2. Expanding availability of limited liability partnerships
Limited Liability Partnerships (LLPs) are an attractive business vehicle for individuals wishing to operate their business as a partnership as they permit individual partners to only be liable for their own acts and omissions and, unlike limited partnerships, there is no requirement for a general partner to run the business and be liable for all debts and obligations of the partnership. However, Ontario only permits lawyers, chartered accountants and certified general accountants to form LLPs. The Expert Report’s recommendation to expand the availability of LLPs to other professions could therefore result in significant changes to how partnerships are organized in Ontario.
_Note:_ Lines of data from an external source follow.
(* ===== verification/Capability.v ===== *)
(** * Capability: the extension-plane surface of [riftgate-core]

    The MCP request and decision types with the [CapabilityBroker] trait
    ([capability.rs]), the [WAL] trait the brokers audit to ([wal.rs]), the tenant
    resolver with its name-to-id mapping ([tenant.rs]), and the formatting of request
    ids ([types.rs]).  A Rust [String] is a [string] of bytes; comparisons are on bytes,
    as [str] compares. *)

From Stdlib Require Import Ascii String.
From S2P Require Import Prelude Core FileWal.

#[local] Open Scope string_scope.
#[local] Open Scope Z_scope.

(** ** MCP requests and decisions *)

Inductive LifecycleMethod := Initialize | Ping | Shutdown.

(** [ToolId] and [ResourceId] are newtypes over [String]. *)
Inductive McpRequest :=
| ToolCall (tool : string) (argument_hash : list byte)
| ToolList
| ResourceRead (resource : string)
| ResourceList
| PromptGet (name : string)
| PromptList
| Lifecycle (method : LifecycleMethod).

Record TenantIdentity := mkIdentity { tenant : TenantId; principal : string }.

Inductive DenialReason :=
| NotInAllowlist | InDenylist | TimeBoundGrantExpired | MalformedMcpRequest | TenantUnknown.

#[global] Instance DenialReason_eq_dec : EqDecision DenialReason.
Proof. solve_decision. Defined.

Definition as_header_value (r : DenialReason) : string :=
  match r with
  | NotInAllowlist => "not_in_allowlist"
  | InDenylist => "in_denylist"
  | TimeBoundGrantExpired => "time_bound_grant_expired"
  | MalformedMcpRequest => "malformed_mcp_request"
  | TenantUnknown => "tenant_unknown"
  end.

Record AttestationHeaders := mkAttestation {
  caller : TenantId;
  subject : string;
  decision : string;
  signature : list byte;
}.

Inductive CapabilityDecision :=
| Allow (attestation : AttestationHeaders)
| Deny (reason : DenialReason).

Inductive AuditDecision := AuditAllow | AuditDeny.

(** [timestamp] is in nanoseconds since the Unix epoch, negative before it. *)
Record McpAuditEvent := mkAudit {
  correlation_id : RequestId;
  audit_tenant : TenantId;
  audit_subject : string;
  audit_argument_hash : list byte;
  audit_decision : AuditDecision;
  audit_timestamp : Z;
}.

(** ** Traits

    A broker and a log are shared behind [Arc]; a call reads the wall clock ([now]) and
    passes the state of what it uses. *)
Class WAL (W : Type) := {
  append : list byte -> Durability -> W -> result Z WalError * W;
  flush : Z -> W -> result unit WalError * W;
  wal_durable : W -> option Z;
}.

Class CapabilityBroker (B : Type) := {
  authorize : Z -> McpRequest -> TenantIdentity -> B -> CapabilityDecision * B;
}.

(** ** Text *)

Definition as_bytes (s : string) : list byte := list_byte_of_string s.

Definition hex_digit (d : Z) : ascii := ascii_of_nat (Z.to_nat (if d <? 10 then 48 + d else 87 + d)).

(** [{:x}] of an unsigned integer: at most [fuel] digits, no leading zero. *)
Fixpoint lower_hex_loop (fuel : nat) (z : Z) (acc : string) : string :=
  match fuel with
  | O => acc
  | S fuel =>
      let acc := String (hex_digit (z mod 16)) acc in
      if z / 16 =? 0 then acc else lower_hex_loop fuel (z / 16) acc
  end.

Definition lower_hex (z : Z) : string := lower_hex_loop 16 z "".

(** [Display for RequestId]. *)
Definition RequestId_display (id : RequestId) : string := "req-" +:+ lower_hex id.

(** ** Tenants *)

Definition digit_of (c : ascii) : option Z :=
  let n := Z.of_nat (nat_of_ascii c) in
  if (48 <=? n) && (n <=? 57) then Some (n - 48) else None.

(** The digits of [str::parse::<u32>], most significant first, with checked arithmetic. *)
Fixpoint parse_digits (s : string) (acc : Z) : option Z :=
  match s with
  | EmptyString => Some acc
  | String c s =>
      d ← digit_of c;
      let v := acc * 10 + d in
      if v <? 2 ^ 32 then parse_digits s v else None
  end.

(** [str::parse::<u32>]: an optional [+], then at least one digit, no overflow. *)
Definition parse_u32 (s : string) : option Z :=
  match s with
  | EmptyString => None
  | String "+" EmptyString => None
  | String "+" s => parse_digits s 0
  | s => parse_digits s 0
  end.

Definition fnv_step (hash : Z) (b : ascii) : Z :=
  wrapping_mul 32 (Z.lxor hash (Z.of_nat (nat_of_ascii b))) 16777619.

(** [tenant_id_from_str]; [tenant_id_from_key] of the binary has the same body. *)
Definition tenant_id_from_str (s : string) : TenantId :=
  match parse_u32 s with
  | Some n => n
  | None =>
      let hash := foldl fnv_step 2166136261 (list_ascii_of_string s) in
      if hash =? 0 then 1 else hash
  end.

(** [TenantResolver]; [get] is the header map's lookup followed by [to_str().ok()]. *)
Class TenantResolver (R : Type) := {
  resolve : R -> (string -> option string) -> option TenantIdentity;
}.

Record HeaderTenantResolver := mkHeaderResolver {}.

Definition header_resolve (_ : HeaderTenantResolver) (get : string -> option string) :
    option TenantIdentity :=
  let raw := default "0" (get "x-riftgate-tenant") in
  Some (mkIdentity (tenant_id_from_str raw) raw).

#[global] Instance HeaderTenantResolver_resolver : TenantResolver HeaderTenantResolver :=
  {| resolve := header_resolve |}.

(** ** The name-to-id mapping *)

Lemma digit_of_range c d : digit_of c = Some d -> 0 <= d <= 9.
Proof. unfold digit_of. zcases; cbn; intros [= <-] || intros ?; try discriminate; lia. Qed.

Lemma parse_digits_range s acc n : 0 <= acc < 2 ^ 32 -> parse_digits s acc = Some n -> in_u32 n.
Proof.
  revert acc. induction s as [|c s IH]; intros acc Hacc; cbn [parse_digits].
  - by intros [= <-].
  - destruct (digit_of c) as [d|] eqn:Ed; cbn; [|done]. apply digit_of_range in Ed.
    zcases; [|done]. apply IH. lia.
Qed.

Lemma parse_u32_range s n : parse_u32 s = Some n -> in_u32 n.
Proof.
  assert (H0 : 0 <= 0 < 2 ^ 32) by lia.
  destruct s as [|c s]; [done|]. unfold parse_u32.
  destruct c as [[] [] [] [] [] [] [] []]; try apply (parse_digits_range _ _ _ H0).
  destruct s; [done|]. apply (parse_digits_range _ _ _ H0).
Qed.

Lemma fnv_range l h : in_u32 h -> in_u32 (foldl fnv_step h l).
Proof.
  revert h. induction l as [|b l IH]; intros h Hh; cbn [foldl]; [done|].
  apply IH, wrap_range. lia.
Qed.

(** Every name gets an id of the type's width, and a name that is not a number never
    gets the id 0 of the anonymous tenant. *)
Theorem tenant_id_range s :
  in_u32 (tenant_id_from_str s) /\ (parse_u32 s = None -> tenant_id_from_str s <> 0).
Proof.
  unfold tenant_id_from_str. destruct (parse_u32 s) as [n|] eqn:E.
  - split; [by apply parse_u32_range in E|done].
  - assert (in_u32 (foldl fnv_step 2166136261 (list_ascii_of_string s)))
      by (apply fnv_range; unfold in_uint; lia).
    zcases; split; intros; unfold in_uint in *; lia.
Qed.

(** Two spellings of one number name one tenant. *)
Lemma tenant_id_spellings :
  tenant_id_from_str "7" = 7 /\ tenant_id_from_str "007" = 7 /\ tenant_id_from_str "+7" = 7.
Proof. by vm_compute. Qed.
(* ===== verification/Text.v ===== *)
(** * Text: the [str] operations the text-handling components share

    Rust's [str] methods on strings of bytes ([strip_prefix], [split_once], [split],
    [lines], [trim], [split_whitespace]), the parsers of unsigned integers and of [f64],
    and [String::from_utf8_lossy].  All executable; the lemmas say that splitting loses
    nothing and that lossy decoding yields UTF-8 and leaves UTF-8 alone. *)

From Stdlib Require Import Ascii String SpecFloat.
From S2P Require Import Prelude Floats Core Http1 Capability.

#[local] Open Scope string_scope.
#[local] Open Scope list_scope.
#[local] Open Scope Z_scope.

(** ** Splitting *)

Definition ascii_is (c d : ascii) : bool := Ascii.eqb c d.

(** [strip_prefix] and [strip_suffix]. *)
Fixpoint strip_prefix (p s : string) : option string :=
  match p, s with
  | EmptyString, s => Some s
  | String a p, String b s => if ascii_is a b then strip_prefix p s else None
  | String _ _, EmptyString => None
  end.

Definition str_rev (s : string) : string := string_of_list_ascii (rev (list_ascii_of_string s)).

Definition strip_suffix (p s : string) : option string :=
  str_rev <$> strip_prefix (str_rev p) (str_rev s).

(** [split_once] on a character and on a string, at the first occurrence. *)
Fixpoint split_once (c : ascii) (s : string) : option (string * string) :=
  match s with
  | EmptyString => None
  | String a s => if ascii_is a c then Some ("", s) else '(x, y) ← split_once c s; Some (String a x, y)
  end.

Fixpoint split_once_str (p s : string) : option (string * string) :=
  match strip_prefix p s with
  | Some rest => Some ("", rest)
  | None =>
      match s with
      | EmptyString => None
      | String a s => '(x, y) ← split_once_str p s; Some (String a x, y)
      end
  end.

(** [rsplit_once]: at the last occurrence. *)
Definition rsplit_once (c : ascii) (s : string) : option (string * string) :=
  '(y, x) ← split_once c (str_rev s); Some (str_rev x, str_rev y).

(** [split(c)]: always at least one piece. *)
Fixpoint split_at (c : ascii) (s : string) : list string :=
  match s with
  | EmptyString => [""]
  | String a s =>
      if ascii_is a c then "" :: split_at c s
      else match split_at c s with
           | x :: xs => String a x :: xs
           | [] => [String a ""]
           end
  end.

Fixpoint join (sep : string) (l : list string) : string :=
  match l with
  | [] => ""
  | [x] => x
  | x :: l => x +:+ sep +:+ join sep l
  end.

Definition lf : ascii := "010".
Definition cr : ascii := "013".

(** [lines]: split after each newline, without it and without a carriage return before it;
    no empty last line. *)
Definition lines (s : string) : list string :=
  let pieces := split_at lf s in
  let body := removelast pieces in
  let last_piece := List.last pieces "" in
  map (fun l => default l (strip_suffix (String cr "") l)) body ++
  (if String.eqb last_piece "" then [] else [last_piece]).

(** ** Trimming, on the bytes of UTF-8 text *)

Definition of_bytes (bs : list byte) : string := string_of_list_byte bs.

(** The length of the white-space character at the end, 0 if there is none. *)
Definition ws_end (bs : list byte) : nat :=
  default 0%nat
    (List.find (fun k => (k <=? length bs)%nat && (ws_len (drop (length bs - k) bs) =? k)%nat) [1; 2; 3]%nat).

Fixpoint trim_end_bytes (fuel : nat) (bs : list byte) : list byte :=
  match fuel with
  | O => bs
  | S fuel => match ws_end bs with O => bs | k => trim_end_bytes fuel (take (length bs - k) bs) end
  end.

Definition trim (s : string) : string :=
  let bs := as_bytes s in
  let bs := trim_start (length bs) bs in
  of_bytes (trim_end_bytes (length bs) bs).

(** [split_whitespace().next()]: the first word. *)
Fixpoint word_bytes (bs : list byte) : list byte :=
  match ws_len bs, bs with
  | O, b :: rest => b :: word_bytes rest
  | _, _ => []
  end.

Definition first_word (s : string) : option string :=
  let bs := as_bytes s in
  match word_bytes (trim_start (length bs) bs) with
  | [] => None
  | w => Some (of_bytes w)
  end.

(** ** Numbers *)

(** [str::parse] of an unsigned integer of [w] bits. *)
Fixpoint parse_uint_digits (w : Z) (s : string) (acc : Z) : option Z :=
  match s with
  | EmptyString => Some acc
  | String c s =>
      d ← digit_of c;
      let v := acc * 10 + d in
      if v <? 2 ^ w then parse_uint_digits w s v else None
  end.

Definition parse_uint (w : Z) (s : string) : option Z :=
  match s with
  | EmptyString => None
  | String "+" EmptyString => None
  | String "+" s => parse_uint_digits w s 0
  | s => parse_uint_digits w s 0
  end.

(** The decimal digits in front, with their number. *)
Fixpoint take_digits (s : string) (acc : Z) (k : Z) : Z * Z * string :=
  match s with
  | String c rest =>
      match digit_of c with
      | Some d => take_digits rest (acc * 10 + d) (k + 1)
      | None => (acc, k, s)
      end
  | EmptyString => (acc, k, s)
  end.

(** The nearest float to [m * 10^e], [m] not negative: one correctly rounded operation. *)
Definition float_of_decimal (prec emax m e : Z) : spec_float :=
  if m =? 0 then S754_zero false
  else if 0 <=? e then binary_normalize prec emax (m * 10 ^ e) 0 false
  else let '(q, e', l) := SFdiv_core_binary prec emax m 0 (10 ^ (- e)) 0 in
       binary_round_aux prec emax false q e' l.
(* ===== verification/TokenLevel.v ===== *)
(** * TokenLevel: the token metrics of [riftgate-obs/src/token_level]

    The reservoir of Vitter's Algorithm R ([reservoir.rs]) and the per-dimension aggregator
    with its cardinality cap ([mod.rs]).  A draw of the random generator is an argument; the
    histogram crate is a parameter. *)

From Stdlib Require Import String.
From S2P Require Import Prelude.

#[local] Open Scope string_scope.
#[local] Open Scope list_scope.
#[local] Open Scope Z_scope.

(** ** The reservoir *)

Record VitterReservoir (T : Type) := mkReservoir {
  res_capacity : nat;
  res_items : list T;
  res_count : Z;
}.
Arguments mkReservoir {T}.
Arguments res_capacity {T}.
Arguments res_items {T}.
Arguments res_count {T}.

Definition reservoir_new {T} (cap : nat) : VitterReservoir T := mkReservoir cap [] 0.

(** [add]: [j] is what [gen_range(0..n)] returns; [u64] counts do not overflow here. *)
Definition reservoir_add {T} (j : nat) (item : T) (r : VitterReservoir T) : VitterReservoir T :=
  let n := res_count r + 1 in
  if n <=? Z.of_nat (res_capacity r) then mkReservoir (res_capacity r) (res_items r ++ [item]) n
  else if (j <? res_capacity r)%nat then mkReservoir (res_capacity r) (<[j := item]> (res_items r)) n
  else mkReservoir (res_capacity r) (res_items r) n.

Definition samples {T} (r : VitterReservoir T) : list T := res_items r.
Definition total_count {T} (r : VitterReservoir T) : Z := res_count r.

(** ** The aggregator *)

Record TokenDimension := mkDimension { dim_tenant : string; dim_model : string; dim_route : string }.

#[global] Instance TokenDimension_eq_dec : EqDecision TokenDimension.
Proof. solve_decision. Defined.

#[global] Instance TokenDimension_countable : Countable TokenDimension.
Proof.
  apply (inj_countable' (fun d => (dim_tenant d, dim_model d, dim_route d))
    (fun t => let '(a, b, c) := t in mkDimension a b c)).
  by intros [].
Defined.

Definition other_dimension : TokenDimension := mkDimension "other" "other" "other".

Section aggregator.
(** The histogram: [record] ignores its error, as the source does. *)
Context {H : Type} (h_new : H) (h_record : Z -> H -> H) (value_at_percentile : Z -> H -> Z).

Record DimensionMetrics := mkMetrics {
  ttft_histogram : H;
  inter_token_histogram : H;
  ttft_reservoir : VitterReservoir Z;
  inter_token_reservoir : VitterReservoir Z;
}.

Definition metrics_new (cap : nat) : DimensionMetrics :=
  mkMetrics h_new h_new (reservoir_new cap) (reservoir_new cap).

Definition metrics_record_ttft (j : nat) (us : Z) (m : DimensionMetrics) : DimensionMetrics :=
  mkMetrics (h_record us (ttft_histogram m)) (inter_token_histogram m)
    (reservoir_add j us (ttft_reservoir m)) (inter_token_reservoir m).

Definition metrics_record_inter_token (j : nat) (us : Z) (m : DimensionMetrics) : DimensionMetrics :=
  mkMetrics (ttft_histogram m) (h_record us (inter_token_histogram m)) (ttft_reservoir m)
    (reservoir_add j us (inter_token_reservoir m)).

Record TokenLevelAggregator := mkAggregator {
  dimensions : gmap TokenDimension DimensionMetrics;
  dimension_cap : nat;
  reservoir_capacity : nat;
}.

Definition aggregator_with_capacity (cap res : nat) : TokenLevelAggregator := mkAggregator ∅ cap res.
Definition aggregator_new : TokenLevelAggregator := aggregator_with_capacity (Z.to_nat 10000) 100.

(** [record_metric]: at the cap every record goes to the fallback dimension. *)
Definition record_metric (dim : TokenDimension) (f : DimensionMetrics -> DimensionMetrics)
    (a : TokenLevelAggregator) : TokenLevelAggregator :=
  let target := if (dimension_cap a <=? size (dimensions a))%nat then other_dimension else dim in
  let entry := default (metrics_new (reservoir_capacity a)) (dimensions a !! target) in
  mkAggregator (<[target := f entry]> (dimensions a)) (dimension_cap a) (reservoir_capacity a).
(* ===== verification/Nvml.v ===== *)
(** * Nvml: the in-process GPU source ([riftgate-obs/src/gpu/nvml.rs])

    The driver library is a record of its answers, the throttle-reason flags of
    [nvml_wrapper] a record of masks: the source only tests them.  [documented_flags] are the
    values NVML documents; with them both GPU sources classify throttling alike. *)

From Stdlib Require Import Ascii String SpecFloat.
From S2P Require Import Prelude Floats Core Gpu.

#[local] Open Scope string_scope.
#[local] Open Scope Z_scope.

Record NvmlSource := mkNvml { nvml_backend : BackendId; device_uuid : string }.

(** [ThrottleReasons], a set of bits. *)
Record ThrottleFlags := mkFlags {
  HW_SLOWDOWN_flag : Z;
  SW_THERMAL_SLOWDOWN_flag : Z;
  HW_THERMAL_SLOWDOWN_flag : Z;
  SW_POWER_CAP_flag : Z;
  HW_POWER_BRAKE_SLOWDOWN_flag : Z;
  NONE_flag : Z;
}.

(** [contains], [intersects] and [is_empty]. *)
Definition flags_contains (bits f : Z) : bool := Z.land bits f =? f.
Definition flags_intersects (bits f : Z) : bool := negb (Z.land bits f =? 0).

(** What a device answers: the GPU utilization, used and total memory in bytes, the throttle
    reasons, and the two ECC counters. *)
Record NvmlDevice := mkDevice {
  utilization_rates : result Z string;
  memory_info : result (Z * Z) string;
  current_throttle_reasons : result Z string;
  ecc_corrected : option Z;
  ecc_uncorrected : option Z;
}.

(** [Nvml::init], then [device_by_uuid]. *)
Definition Nvml := result (string -> result NvmlDevice string) string.

Definition ffi {T} (r : result T string) : result T GpuPressureError :=
  match r with Ok t => Ok t | Err e => Err (Ffi e) end.

Definition total_ecc_errors (d : NvmlDevice) : Z :=
  saturating_add 64 (default 0 (ecc_corrected d)) (default 0 (ecc_uncorrected d)).

Definition throttle_state_from_reasons (fl : ThrottleFlags) (reasons : Z) : GpuThrottleState :=
  if flags_contains reasons (HW_SLOWDOWN_flag fl) then HwSlowdown
  else if flags_intersects reasons (Z.lor (SW_THERMAL_SLOWDOWN_flag fl) (HW_THERMAL_SLOWDOWN_flag fl)) then Thermal
  else if flags_intersects reasons (Z.lor (SW_POWER_CAP_flag fl) (HW_POWER_BRAKE_SLOWDOWN_flag fl)) then Power
  else if (reasons =? 0) || (reasons =? NONE_flag fl) then ThrottleNone else SwLimit.

Definition nvml_memory_pct (used total : Z) : spec_float :=
  if total =? 0 then S754_zero false
  else f64_as_f32 (fclamp (S754_zero false) (f64_of_Z 100)
         (f64_mul (f64_div (f64_of_Z used) (f64_of_Z total)) (f64_of_Z 100))).

(** [poll_once] with the feature, and the stub without it. *)
Definition nvml_poll (fl : ThrottleFlags) (nvml : Nvml) (s : NvmlSource) : result (list GpuPressure) GpuPressureError :=
  result_bind (fun by_uuid =>
    result_bind (fun d =>
      result_bind (fun gpu =>
        result_bind (fun '(used, total) =>
          result_bind (fun reasons =>
            Ok [mkPressure (nvml_backend s) (fclamp (S754_zero false) (f32_of_Z 100) (f32_of_Z gpu))
                  (nvml_memory_pct used total) (throttle_state_from_reasons fl reasons) (total_ecc_errors d)])
            (ffi (current_throttle_reasons d)))
          (ffi (memory_info d)))
        (ffi (utilization_rates d)))
      (ffi (by_uuid (device_uuid s))))
    (ffi nvml).

Definition nvml_poll_stub (_ : NvmlSource) : result (list GpuPressure) GpuPressureError :=
  Err (Unavailable "nvml source requires linux and the gpu-nvml feature").

Definition nvml_source (fl : ThrottleFlags) (nvml : Nvml) : GpuPressureSource NvmlSource :=
  {| poll_once := nvml_poll fl nvml; gpu_name _ := "nvml" |}.

Definition nvml_stub_source : GpuPressureSource NvmlSource :=
  {| poll_once := nvml_poll_stub; gpu_name _ := "nvml" |}.

(** * Proofs *)

Definition documented_flags : ThrottleFlags := mkFlags 8 32 64 4 128 0.

Lemma single_bit_contains bits k : 0 <= k -> flags_contains bits (2 ^ k) = flags_intersects bits (2 ^ k).
Proof.
  intros Hk. unfold flags_contains, flags_intersects. destruct (Z.testbit bits k) eqn:E.
  - assert (H : Z.land bits (2 ^ k) = 2 ^ k).
    { apply Z.bits_inj'. intros n Hn. rewrite Z.land_spec, Z.pow2_bits_eqb by done.
      destruct (Z.eqb_spec k n) as [<-|]; [by rewrite E|by rewrite andb_false_r]. }
    rewrite H, Z.eqb_refl. symmetry. apply negb_true_iff, Z.eqb_neq. pose proof (Z.pow_pos_nonneg 2 k). lia.
  - assert (H : Z.land bits (2 ^ k) = 0).
    { apply Z.bits_inj'. intros n Hn. rewrite Z.land_spec, Z.pow2_bits_eqb, Z.bits_0 by done.
      destruct (Z.eqb_spec k n) as [<-|]; [by rewrite E|by rewrite andb_false_r]. }
    rewrite H, Z.eqb_refl. apply Z.eqb_neq. pose proof (Z.pow_pos_nonneg 2 k). lia.
Qed.

(** The two sources agree: NVML's flags and the bit mask of the DCGM exporter are classified
    the same way. *)
Theorem throttle_sources_agree bits :
  throttle_state_from_reasons documented_flags bits = throttle_state_from_bits bits.
Proof.
  unfold throttle_state_from_reasons, throttle_state_from_bits. cbn [documented_flags HW_SLOWDOWN_flag
    SW_THERMAL_SLOWDOWN_flag HW_THERMAL_SLOWDOWN_flag SW_POWER_CAP_flag HW_POWER_BRAKE_SLOWDOWN_flag NONE_flag].
  change 8 with (2 ^ 3). rewrite single_bit_contains by done. by rewrite orb_diag.
Qed.

Lemma f32_of_Z_not_nan z : is_nan (f32_of_Z z) = false.
Proof. unfold f32_of_Z, binary_normalize. destruct z; [done|apply round_not_nan..]. Qed.

(** Whatever the driver answers, an accepted poll is one observation of this backend with a
    utilization between 0 and 100 and a pressure between 0 and 1. *)
Theorem nvml_pressure_in_range fl nvml s gs :
  nvml_poll fl nvml s = Ok gs ->
  exists g, gs = [g] /\ gpu_backend g = nvml_backend s /\ unit_range (scalar_pressure g) /\
    fle (S754_zero false) (utilization_pct g) = true /\ fle (utilization_pct g) (f32_of_Z 100) = true.
Proof.
  unfold nvml_poll, ffi. intros Hp. ok_inv. destruct x2 as [used total]. ok_inv. eexists. split; [done|].
  split; [done|]. cbn [utilization_pct].
  assert (Hb : fle (S754_zero false) (fclamp (S754_zero false) (f32_of_Z 100) (f32_of_Z x1)) = true /\
               fle (fclamp (S754_zero false) (f32_of_Z 100) (f32_of_Z x1)) (f32_of_Z 100) = true)
    by (apply fclamp_bounds; [apply f32_of_Z_not_nan|done]).
  split; [|done]. apply scalar_bounds. cbn [utilization_pct]. destruct Hb as [Hb _]. by apply fle_nan in Hb as [_ ?].
Qed.

(** A failing call of the driver fails the poll, with its message; the ECC counters may be
    missing. *)
Theorem nvml_poll_fails_iff fl nvml s :
  (exists e, nvml_poll fl nvml s = Err e) <->
  match nvml with
  | Err _ => True
  | Ok by_uuid =>
      match by_uuid (device_uuid s) with
      | Err _ => True
      | Ok d => ~ (exists u m r, utilization_rates d = Ok u /\ memory_info d = Ok m /\ current_throttle_reasons d = Ok r)
      end
  end.
Proof.
  unfold nvml_poll, ffi. destruct nvml as [by_uuid|e]; cbn; [|by split; [|eexists]].
  destruct (by_uuid (device_uuid s)) as [d|e]; cbn; [|by split; [|eexists]].
  destruct (utilization_rates d) as [u|e]; cbn; [|split; [by intros _ (? & ? & ? & ? & _)|by eexists]].
  destruct (memory_info d) as [[used total]|e]; cbn; [|split; [by intros _ (? & ? & ? & _ & ? & _)|by eexists]].
  destruct (current_throttle_reasons d) as [r|e]; cbn; [|split; [by intros _ (? & ? & ? & _ & _ & ?)|by eexists]].
  split; [by intros [e ?]|]. intros H. destruct H. by eexists _, _, _.
Qed.

Definition demo_device : NvmlDevice := mkDevice (Ok 87) (Ok (60 * 2 ^ 30, 80 * 2 ^ 30)) (Ok 32) (Some 1) None.

Example demo_poll :
  match nvml_poll documented_flags (Ok (fun _ => Ok demo_device)) (mkNvml 0 "GPU-0") with
  | Ok [g] => (throttle_state g, ecc_errors_total g, SFeqb (memory_used_pct g) (f32_of_Z 75)) = (Thermal, 1, true)
  | _ => False
  end.
Proof. by vm_compute. Qed.

Lemma nvml_pressure_in_range_witness :
  exists g, nvml_poll documented_flags (Ok (fun _ => Ok demo_device)) (mkNvml 0 "GPU-0") = Ok [g] /\
    unit_range (scalar_pressure g).
Proof.
  destruct (nvml_poll documented_flags (Ok (fun _ => Ok demo_device)) (mkNvml 0 "GPU-0")) as [gs|] eqn:E;
    [|by vm_compute in E].
  destruct (nvml_pressure_in_range _ _ _ _ E) as (g & -> & _ & Hr & _). by exists g.
Defined.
While the recommendation doesn’t suggest which professions should be eligible for LLP status, one can imagine engineers, architects, planners, designers and medical professionals, among others, will all be interested in this form of partnership. British Columbia, which didn’t permit LLPs until 2004, has the most liberal LLP regime in Canada as the province allows any kind of business to be carried on through an LLP.
For those partnerships that will remain unable or unwilling to convert to an LLP, the Expert Report recommends narrowing the scope of liability for limited partners even when they take an active role in the limited partnership’s business. This would align Ontario more closely with Manitoba, which is a “jurisdiction of choice” according to the Expert Report, for limited partnerships in Canada precisely for this reason.
3. Permitting unlimited liability corporations
Unlimited Liability Corporations (ULCs) are a special type of corporation often used with cross-border investors as they are treated under the Canada-US Tax Treaty as a corporation for Canadian tax purposes and as a flow-through or disregarded entity for US tax purposes. This helps avoid double taxation and, crucially, ULCs permit losses of the ULC to flow through to the shareholders to offset against their income, as well as other tax planning benefits. Currently, only the provinces of Alberta, BC and Nova Scotia allow ULCs to be incorporated. The Expert Report’s recommendation that Ontario permit ULCs could lead to a number of Ontario corporations converting to this structure, especially if they have foreign shareholders, and the incorporation of new ULCs going forward.
4. Keeping corporate law current in Ontario
Perhaps the most important recommendation for the future of corporate law in Ontario from the Expert Report is to establish a formal process to continuously review and update the province’s corporate and commercial statutes. These statutes are rarely revised and, as can be seen from the above examples, have left Ontario’s business law regime behind some other provinces in Canada. Moreover, it has also left the legislation well behind the evolving corporate case law in Canada, such as the Supreme Court of Canada’s recent adoption of the duty of honesty in contracts. The province also needs to catch up on other corporate governance innovations, such as the Ontario Securities Commission’s recent ‘comply or explain’ procedure for gender diversity on boards and term limits for directors and the Toronto Stock Exchange’s recent adoption of majority voting for directors of its listed companies.
This has created a patch-work governance regime and a lack of clarity for Ontario businesses. This problem will only be remedied to the extent that the OBCA and other corporate and commercial statutes in Ontario can become and remain more current and reflect modern governance trends.
Public comments on expert report now open
As mentioned above, the release of the Expert Report is just the first step in the overhaul of Ontario’s corporate and commercial laws. The next step will be MGCS releasing a ‘reform agenda’ this Fall, based on the Expert Report and public feedback. Legislation to implement any reforms will be introduced at some point thereafter. In the meantime, interested parties may provide public comments on the Expert Report until October 16, 2015 on the MGCS website.